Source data
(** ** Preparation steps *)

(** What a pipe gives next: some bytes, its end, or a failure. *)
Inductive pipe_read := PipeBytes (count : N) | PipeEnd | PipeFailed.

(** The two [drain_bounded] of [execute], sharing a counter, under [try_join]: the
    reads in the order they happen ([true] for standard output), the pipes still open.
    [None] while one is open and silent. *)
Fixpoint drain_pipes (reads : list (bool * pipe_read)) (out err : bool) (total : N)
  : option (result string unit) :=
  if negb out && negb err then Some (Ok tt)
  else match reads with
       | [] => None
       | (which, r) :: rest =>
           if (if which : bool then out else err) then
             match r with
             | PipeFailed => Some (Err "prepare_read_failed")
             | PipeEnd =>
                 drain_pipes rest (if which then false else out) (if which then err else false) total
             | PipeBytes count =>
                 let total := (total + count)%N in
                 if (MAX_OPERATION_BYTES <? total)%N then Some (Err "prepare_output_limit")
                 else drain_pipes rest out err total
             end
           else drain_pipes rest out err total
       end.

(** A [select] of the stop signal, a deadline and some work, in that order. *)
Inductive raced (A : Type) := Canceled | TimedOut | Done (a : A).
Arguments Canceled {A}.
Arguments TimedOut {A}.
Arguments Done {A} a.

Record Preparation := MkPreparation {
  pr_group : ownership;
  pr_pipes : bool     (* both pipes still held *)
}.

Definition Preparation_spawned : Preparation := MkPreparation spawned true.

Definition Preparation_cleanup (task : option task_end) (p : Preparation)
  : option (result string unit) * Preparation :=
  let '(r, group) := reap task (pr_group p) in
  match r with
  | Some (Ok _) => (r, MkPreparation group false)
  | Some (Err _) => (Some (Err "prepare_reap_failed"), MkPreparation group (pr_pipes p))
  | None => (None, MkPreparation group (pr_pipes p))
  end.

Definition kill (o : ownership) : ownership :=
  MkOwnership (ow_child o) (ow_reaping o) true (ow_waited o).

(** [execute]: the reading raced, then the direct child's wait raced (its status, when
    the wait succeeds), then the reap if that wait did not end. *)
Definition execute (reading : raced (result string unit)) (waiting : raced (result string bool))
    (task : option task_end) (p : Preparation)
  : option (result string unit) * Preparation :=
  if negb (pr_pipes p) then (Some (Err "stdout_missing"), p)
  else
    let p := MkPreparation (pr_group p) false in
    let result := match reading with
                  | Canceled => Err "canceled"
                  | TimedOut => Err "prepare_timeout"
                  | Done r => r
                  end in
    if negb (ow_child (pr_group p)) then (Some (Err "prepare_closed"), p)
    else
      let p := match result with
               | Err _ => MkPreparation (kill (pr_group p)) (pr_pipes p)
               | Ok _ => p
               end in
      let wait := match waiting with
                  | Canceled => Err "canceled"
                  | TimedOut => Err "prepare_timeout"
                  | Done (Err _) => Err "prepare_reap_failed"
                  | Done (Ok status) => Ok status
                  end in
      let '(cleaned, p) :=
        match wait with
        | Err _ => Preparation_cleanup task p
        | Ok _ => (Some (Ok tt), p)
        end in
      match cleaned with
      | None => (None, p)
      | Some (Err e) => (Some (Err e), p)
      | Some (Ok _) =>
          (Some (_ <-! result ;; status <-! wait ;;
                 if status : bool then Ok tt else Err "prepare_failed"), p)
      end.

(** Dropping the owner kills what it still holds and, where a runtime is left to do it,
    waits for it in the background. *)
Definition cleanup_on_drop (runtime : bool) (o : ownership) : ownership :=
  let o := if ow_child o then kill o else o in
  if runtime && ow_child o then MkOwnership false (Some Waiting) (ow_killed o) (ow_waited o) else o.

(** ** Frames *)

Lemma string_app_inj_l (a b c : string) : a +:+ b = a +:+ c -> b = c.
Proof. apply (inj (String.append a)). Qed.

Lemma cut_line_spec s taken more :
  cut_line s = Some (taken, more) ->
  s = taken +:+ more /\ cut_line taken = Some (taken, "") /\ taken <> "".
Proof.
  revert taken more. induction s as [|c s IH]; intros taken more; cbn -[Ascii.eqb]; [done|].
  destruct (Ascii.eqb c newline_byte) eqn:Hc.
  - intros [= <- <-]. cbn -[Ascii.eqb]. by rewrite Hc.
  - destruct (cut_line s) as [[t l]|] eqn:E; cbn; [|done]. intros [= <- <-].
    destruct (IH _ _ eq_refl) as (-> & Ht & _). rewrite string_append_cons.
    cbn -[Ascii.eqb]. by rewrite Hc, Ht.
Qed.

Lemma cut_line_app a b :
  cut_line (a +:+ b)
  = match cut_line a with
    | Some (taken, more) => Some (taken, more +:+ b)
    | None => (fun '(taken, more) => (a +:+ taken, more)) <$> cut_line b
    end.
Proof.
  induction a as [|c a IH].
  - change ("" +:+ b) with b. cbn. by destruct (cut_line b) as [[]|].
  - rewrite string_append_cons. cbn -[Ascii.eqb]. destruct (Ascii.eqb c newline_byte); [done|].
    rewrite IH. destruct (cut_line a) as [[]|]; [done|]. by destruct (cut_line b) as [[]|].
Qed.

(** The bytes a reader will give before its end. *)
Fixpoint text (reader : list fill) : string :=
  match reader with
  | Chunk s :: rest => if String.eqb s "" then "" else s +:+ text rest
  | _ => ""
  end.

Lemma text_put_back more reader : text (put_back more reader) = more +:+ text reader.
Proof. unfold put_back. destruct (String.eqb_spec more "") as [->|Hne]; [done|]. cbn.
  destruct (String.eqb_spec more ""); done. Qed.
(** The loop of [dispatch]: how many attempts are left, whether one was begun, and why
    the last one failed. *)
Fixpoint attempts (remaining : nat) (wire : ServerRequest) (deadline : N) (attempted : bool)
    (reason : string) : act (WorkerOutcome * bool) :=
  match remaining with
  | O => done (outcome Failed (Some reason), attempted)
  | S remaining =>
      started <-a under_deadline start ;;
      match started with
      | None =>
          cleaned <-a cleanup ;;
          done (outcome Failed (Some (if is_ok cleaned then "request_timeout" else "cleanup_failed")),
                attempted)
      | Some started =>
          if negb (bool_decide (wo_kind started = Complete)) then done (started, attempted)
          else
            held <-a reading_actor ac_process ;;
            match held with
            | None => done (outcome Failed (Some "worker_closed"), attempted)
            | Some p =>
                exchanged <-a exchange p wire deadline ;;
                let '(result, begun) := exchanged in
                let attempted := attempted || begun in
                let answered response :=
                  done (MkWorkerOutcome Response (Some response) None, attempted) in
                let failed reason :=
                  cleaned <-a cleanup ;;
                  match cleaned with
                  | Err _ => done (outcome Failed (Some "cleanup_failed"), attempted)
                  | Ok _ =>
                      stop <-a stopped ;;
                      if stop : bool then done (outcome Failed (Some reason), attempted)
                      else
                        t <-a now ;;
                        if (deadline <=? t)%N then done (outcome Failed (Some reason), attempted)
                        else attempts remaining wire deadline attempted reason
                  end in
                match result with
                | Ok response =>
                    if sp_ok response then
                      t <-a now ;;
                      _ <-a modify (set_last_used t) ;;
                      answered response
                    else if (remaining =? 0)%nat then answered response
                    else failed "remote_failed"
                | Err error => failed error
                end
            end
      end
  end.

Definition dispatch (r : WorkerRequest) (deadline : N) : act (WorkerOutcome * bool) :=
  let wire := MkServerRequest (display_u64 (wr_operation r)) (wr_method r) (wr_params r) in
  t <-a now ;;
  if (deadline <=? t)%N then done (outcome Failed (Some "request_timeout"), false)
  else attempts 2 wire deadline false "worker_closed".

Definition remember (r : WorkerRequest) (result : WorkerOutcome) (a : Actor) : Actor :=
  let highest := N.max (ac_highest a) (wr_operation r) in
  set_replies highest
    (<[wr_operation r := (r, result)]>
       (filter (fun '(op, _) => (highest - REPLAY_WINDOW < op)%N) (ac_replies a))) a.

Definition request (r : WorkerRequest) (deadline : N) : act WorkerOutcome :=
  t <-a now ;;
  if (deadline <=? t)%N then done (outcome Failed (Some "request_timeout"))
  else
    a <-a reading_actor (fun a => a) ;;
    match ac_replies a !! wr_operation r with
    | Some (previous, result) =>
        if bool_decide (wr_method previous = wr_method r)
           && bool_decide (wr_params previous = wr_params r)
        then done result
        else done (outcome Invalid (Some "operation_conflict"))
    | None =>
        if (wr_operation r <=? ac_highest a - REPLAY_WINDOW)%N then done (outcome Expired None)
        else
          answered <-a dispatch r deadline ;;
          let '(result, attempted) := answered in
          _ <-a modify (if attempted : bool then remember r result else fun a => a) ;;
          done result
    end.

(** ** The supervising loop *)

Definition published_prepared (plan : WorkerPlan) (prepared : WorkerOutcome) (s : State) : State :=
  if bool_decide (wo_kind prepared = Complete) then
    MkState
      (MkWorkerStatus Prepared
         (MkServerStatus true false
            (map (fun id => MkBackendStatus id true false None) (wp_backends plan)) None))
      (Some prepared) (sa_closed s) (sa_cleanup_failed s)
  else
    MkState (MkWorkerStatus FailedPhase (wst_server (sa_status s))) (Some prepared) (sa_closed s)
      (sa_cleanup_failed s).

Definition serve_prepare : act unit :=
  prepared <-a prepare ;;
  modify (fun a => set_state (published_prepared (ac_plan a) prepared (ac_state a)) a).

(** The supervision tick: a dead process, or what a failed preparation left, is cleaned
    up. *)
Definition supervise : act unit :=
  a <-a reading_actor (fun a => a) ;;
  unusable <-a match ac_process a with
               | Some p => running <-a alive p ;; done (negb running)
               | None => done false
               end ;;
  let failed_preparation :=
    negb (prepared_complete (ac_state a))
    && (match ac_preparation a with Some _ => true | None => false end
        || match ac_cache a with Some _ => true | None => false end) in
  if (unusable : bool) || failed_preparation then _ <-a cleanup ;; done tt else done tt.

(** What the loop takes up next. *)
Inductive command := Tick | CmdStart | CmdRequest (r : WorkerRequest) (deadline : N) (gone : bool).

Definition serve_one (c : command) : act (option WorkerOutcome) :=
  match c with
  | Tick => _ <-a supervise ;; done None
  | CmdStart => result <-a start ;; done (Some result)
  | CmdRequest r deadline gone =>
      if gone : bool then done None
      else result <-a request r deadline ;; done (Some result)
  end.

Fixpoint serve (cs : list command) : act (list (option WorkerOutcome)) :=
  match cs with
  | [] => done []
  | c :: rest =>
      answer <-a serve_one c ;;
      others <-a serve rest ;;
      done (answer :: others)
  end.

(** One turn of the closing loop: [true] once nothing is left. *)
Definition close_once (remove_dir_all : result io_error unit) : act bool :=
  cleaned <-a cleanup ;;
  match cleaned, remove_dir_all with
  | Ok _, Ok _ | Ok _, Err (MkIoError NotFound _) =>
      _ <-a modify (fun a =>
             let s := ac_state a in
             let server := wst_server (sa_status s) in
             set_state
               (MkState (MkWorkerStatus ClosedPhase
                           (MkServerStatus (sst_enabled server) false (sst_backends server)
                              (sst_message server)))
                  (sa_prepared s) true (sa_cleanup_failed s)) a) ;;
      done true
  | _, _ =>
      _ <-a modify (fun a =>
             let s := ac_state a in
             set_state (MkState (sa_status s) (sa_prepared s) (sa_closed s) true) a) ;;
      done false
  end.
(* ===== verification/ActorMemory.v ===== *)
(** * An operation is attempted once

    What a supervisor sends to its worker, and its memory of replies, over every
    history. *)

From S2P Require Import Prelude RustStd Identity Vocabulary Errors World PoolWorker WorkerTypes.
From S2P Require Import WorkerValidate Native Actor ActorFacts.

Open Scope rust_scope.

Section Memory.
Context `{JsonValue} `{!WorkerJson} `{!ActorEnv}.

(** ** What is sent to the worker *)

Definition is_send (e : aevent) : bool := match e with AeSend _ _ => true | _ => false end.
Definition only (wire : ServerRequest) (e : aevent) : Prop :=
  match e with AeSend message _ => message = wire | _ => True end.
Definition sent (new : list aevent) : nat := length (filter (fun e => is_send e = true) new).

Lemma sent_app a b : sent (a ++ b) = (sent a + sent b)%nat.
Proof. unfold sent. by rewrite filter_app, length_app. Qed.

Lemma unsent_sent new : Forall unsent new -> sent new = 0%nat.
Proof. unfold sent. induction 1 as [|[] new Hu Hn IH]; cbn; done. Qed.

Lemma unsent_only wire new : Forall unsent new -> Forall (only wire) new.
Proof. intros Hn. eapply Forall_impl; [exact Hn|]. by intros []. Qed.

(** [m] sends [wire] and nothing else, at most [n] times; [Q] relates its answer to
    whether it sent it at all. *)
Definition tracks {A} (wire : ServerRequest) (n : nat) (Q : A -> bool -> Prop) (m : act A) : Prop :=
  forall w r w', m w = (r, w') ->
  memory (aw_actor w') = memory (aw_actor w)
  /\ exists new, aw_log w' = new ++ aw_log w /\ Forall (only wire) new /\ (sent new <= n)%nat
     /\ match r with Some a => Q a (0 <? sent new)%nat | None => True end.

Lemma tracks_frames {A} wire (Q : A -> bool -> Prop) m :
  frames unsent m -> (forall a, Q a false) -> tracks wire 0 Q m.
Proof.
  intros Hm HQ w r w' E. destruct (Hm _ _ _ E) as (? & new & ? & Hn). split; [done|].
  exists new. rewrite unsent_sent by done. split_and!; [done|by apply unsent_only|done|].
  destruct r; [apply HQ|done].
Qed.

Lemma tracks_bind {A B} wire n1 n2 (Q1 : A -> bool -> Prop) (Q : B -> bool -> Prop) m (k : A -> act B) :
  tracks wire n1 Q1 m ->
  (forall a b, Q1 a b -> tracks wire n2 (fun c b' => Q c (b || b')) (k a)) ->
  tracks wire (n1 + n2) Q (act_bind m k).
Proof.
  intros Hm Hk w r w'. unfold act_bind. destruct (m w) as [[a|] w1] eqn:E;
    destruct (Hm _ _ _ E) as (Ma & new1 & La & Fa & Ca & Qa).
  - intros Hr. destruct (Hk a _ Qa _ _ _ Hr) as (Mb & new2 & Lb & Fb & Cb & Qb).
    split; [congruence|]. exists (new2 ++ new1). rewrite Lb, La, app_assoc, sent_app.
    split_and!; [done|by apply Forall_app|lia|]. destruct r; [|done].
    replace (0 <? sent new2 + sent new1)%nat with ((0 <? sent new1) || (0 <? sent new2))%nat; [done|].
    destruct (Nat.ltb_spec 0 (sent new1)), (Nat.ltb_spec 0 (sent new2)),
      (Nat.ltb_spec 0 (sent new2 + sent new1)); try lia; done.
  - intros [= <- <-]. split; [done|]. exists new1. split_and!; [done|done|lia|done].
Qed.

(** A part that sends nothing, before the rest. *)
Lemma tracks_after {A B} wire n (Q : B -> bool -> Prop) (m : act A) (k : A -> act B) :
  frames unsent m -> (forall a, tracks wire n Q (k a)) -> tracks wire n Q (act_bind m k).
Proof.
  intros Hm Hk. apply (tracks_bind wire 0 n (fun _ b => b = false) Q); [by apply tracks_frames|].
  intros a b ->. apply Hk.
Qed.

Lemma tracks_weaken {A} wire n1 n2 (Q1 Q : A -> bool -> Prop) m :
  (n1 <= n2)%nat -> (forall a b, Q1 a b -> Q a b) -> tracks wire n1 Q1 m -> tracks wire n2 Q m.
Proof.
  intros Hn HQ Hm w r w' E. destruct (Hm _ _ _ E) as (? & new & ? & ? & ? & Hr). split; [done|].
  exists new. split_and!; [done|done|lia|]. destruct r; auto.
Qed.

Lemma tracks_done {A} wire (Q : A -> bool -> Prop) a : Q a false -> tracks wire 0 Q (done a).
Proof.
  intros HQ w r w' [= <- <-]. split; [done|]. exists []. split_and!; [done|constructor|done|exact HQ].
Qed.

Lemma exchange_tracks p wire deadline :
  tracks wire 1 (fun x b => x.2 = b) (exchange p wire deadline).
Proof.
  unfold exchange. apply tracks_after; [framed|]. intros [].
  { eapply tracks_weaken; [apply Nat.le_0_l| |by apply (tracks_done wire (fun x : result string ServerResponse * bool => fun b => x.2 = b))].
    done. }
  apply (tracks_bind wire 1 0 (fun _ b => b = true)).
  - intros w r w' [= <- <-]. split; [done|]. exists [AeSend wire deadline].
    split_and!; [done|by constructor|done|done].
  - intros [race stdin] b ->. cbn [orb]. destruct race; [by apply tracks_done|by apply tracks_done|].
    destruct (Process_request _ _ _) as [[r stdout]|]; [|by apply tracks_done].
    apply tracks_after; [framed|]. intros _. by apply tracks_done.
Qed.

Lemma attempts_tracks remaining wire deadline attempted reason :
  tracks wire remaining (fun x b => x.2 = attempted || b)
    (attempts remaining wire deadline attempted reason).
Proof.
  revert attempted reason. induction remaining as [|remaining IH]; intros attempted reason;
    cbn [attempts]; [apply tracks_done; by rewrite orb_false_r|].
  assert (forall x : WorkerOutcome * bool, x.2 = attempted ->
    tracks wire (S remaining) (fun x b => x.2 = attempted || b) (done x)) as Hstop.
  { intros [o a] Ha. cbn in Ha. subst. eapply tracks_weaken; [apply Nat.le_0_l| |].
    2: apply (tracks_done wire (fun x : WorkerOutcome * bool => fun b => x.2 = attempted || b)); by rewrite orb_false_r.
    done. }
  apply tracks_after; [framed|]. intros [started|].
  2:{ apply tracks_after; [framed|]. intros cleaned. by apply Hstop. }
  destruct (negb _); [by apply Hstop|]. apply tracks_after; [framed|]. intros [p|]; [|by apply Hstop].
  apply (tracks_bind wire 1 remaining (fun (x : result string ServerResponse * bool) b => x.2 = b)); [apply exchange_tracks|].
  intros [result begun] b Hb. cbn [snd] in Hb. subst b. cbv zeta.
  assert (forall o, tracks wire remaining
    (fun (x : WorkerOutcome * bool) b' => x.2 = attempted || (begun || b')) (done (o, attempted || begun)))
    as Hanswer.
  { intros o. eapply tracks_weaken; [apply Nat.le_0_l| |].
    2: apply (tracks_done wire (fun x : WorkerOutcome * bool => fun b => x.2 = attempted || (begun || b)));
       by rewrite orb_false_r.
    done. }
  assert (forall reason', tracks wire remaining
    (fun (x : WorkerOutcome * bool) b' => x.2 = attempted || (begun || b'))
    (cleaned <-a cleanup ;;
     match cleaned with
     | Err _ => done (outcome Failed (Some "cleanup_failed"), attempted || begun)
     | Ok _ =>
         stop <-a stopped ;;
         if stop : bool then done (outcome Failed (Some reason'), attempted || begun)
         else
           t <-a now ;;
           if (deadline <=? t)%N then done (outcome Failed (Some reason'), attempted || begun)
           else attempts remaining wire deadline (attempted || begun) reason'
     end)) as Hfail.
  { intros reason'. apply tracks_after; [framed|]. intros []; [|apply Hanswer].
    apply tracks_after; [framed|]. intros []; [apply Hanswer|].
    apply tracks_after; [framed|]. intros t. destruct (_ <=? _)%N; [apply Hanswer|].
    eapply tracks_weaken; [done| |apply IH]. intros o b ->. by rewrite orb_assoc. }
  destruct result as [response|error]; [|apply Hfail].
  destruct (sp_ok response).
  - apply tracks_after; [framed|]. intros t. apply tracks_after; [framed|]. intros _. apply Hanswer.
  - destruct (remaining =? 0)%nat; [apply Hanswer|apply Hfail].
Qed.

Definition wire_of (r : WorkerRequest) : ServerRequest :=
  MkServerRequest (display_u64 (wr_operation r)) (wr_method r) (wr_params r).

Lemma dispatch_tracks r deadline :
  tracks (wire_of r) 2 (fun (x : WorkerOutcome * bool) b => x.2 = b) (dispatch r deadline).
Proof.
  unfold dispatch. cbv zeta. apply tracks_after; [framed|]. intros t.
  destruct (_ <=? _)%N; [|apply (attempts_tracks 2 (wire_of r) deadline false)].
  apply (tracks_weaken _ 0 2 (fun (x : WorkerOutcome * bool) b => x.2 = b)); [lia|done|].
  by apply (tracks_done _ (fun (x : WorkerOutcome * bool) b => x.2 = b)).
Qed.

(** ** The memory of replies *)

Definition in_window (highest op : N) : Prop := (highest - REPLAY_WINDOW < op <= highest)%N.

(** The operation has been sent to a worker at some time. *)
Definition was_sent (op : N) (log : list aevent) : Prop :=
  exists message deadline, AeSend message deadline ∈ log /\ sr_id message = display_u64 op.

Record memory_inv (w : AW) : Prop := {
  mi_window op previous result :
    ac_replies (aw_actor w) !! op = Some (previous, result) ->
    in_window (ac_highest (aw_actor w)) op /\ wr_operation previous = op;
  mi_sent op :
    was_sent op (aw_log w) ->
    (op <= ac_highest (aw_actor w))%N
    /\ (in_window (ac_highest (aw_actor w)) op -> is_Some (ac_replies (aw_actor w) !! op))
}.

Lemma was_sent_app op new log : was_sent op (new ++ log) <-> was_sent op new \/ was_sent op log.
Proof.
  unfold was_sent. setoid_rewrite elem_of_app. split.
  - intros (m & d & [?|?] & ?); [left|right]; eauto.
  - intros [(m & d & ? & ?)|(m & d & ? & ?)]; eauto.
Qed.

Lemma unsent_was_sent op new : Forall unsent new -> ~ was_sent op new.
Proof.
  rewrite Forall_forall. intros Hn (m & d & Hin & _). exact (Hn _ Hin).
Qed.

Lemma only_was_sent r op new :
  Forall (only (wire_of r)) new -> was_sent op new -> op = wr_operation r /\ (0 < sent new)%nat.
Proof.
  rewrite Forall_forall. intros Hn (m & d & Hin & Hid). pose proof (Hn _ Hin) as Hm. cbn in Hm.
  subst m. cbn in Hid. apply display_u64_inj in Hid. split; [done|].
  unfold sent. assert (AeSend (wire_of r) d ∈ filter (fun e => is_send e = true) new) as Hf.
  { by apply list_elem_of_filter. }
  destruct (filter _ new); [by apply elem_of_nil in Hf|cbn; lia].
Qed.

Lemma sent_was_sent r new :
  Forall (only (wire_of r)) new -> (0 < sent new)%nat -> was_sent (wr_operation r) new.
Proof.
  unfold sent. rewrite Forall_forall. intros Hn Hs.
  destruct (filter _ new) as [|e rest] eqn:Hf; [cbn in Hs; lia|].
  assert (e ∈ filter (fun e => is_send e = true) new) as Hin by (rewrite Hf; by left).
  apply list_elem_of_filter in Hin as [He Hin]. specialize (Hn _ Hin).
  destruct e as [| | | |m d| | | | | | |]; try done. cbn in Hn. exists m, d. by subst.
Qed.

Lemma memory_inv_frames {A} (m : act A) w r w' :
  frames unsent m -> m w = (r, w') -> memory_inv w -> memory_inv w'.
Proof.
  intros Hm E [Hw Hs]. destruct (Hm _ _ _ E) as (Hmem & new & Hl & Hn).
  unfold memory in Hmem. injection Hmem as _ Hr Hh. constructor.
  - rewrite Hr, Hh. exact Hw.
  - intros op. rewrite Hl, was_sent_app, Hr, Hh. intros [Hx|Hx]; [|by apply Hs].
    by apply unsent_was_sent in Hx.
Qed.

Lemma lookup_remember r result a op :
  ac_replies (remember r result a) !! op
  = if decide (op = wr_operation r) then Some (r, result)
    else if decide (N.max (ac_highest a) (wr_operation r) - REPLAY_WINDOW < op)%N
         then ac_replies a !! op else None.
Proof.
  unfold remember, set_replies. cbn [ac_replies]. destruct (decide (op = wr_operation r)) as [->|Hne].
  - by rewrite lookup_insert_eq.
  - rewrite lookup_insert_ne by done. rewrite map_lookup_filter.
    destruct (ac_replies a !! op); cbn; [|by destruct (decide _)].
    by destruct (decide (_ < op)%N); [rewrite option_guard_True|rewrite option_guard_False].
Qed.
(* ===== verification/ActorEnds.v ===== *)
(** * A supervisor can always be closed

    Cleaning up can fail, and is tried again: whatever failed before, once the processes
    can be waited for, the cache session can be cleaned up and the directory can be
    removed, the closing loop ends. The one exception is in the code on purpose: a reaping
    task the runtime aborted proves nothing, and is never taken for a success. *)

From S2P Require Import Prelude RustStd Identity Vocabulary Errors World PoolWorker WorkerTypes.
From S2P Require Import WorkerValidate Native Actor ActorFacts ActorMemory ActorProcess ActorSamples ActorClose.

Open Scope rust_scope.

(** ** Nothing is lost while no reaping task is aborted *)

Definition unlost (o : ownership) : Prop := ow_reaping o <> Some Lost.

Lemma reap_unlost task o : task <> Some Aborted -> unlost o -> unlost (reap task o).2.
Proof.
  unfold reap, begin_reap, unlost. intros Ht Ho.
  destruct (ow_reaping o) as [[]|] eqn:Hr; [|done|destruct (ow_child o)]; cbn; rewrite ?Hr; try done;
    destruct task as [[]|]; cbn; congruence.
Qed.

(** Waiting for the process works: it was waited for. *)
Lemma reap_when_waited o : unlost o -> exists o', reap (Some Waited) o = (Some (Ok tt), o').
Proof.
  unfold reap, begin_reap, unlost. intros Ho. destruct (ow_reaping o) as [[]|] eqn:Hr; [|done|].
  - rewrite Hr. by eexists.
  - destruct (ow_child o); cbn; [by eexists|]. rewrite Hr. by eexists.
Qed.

◆ **Work required**: Given the data above, which lines hold the string "PipeBytes"? Return them.

◆ **Result of this exercise**:
Inductive pipe_read := PipeBytes (count : N) | PipeEnd | PipeFailed.
             | PipeBytes count =>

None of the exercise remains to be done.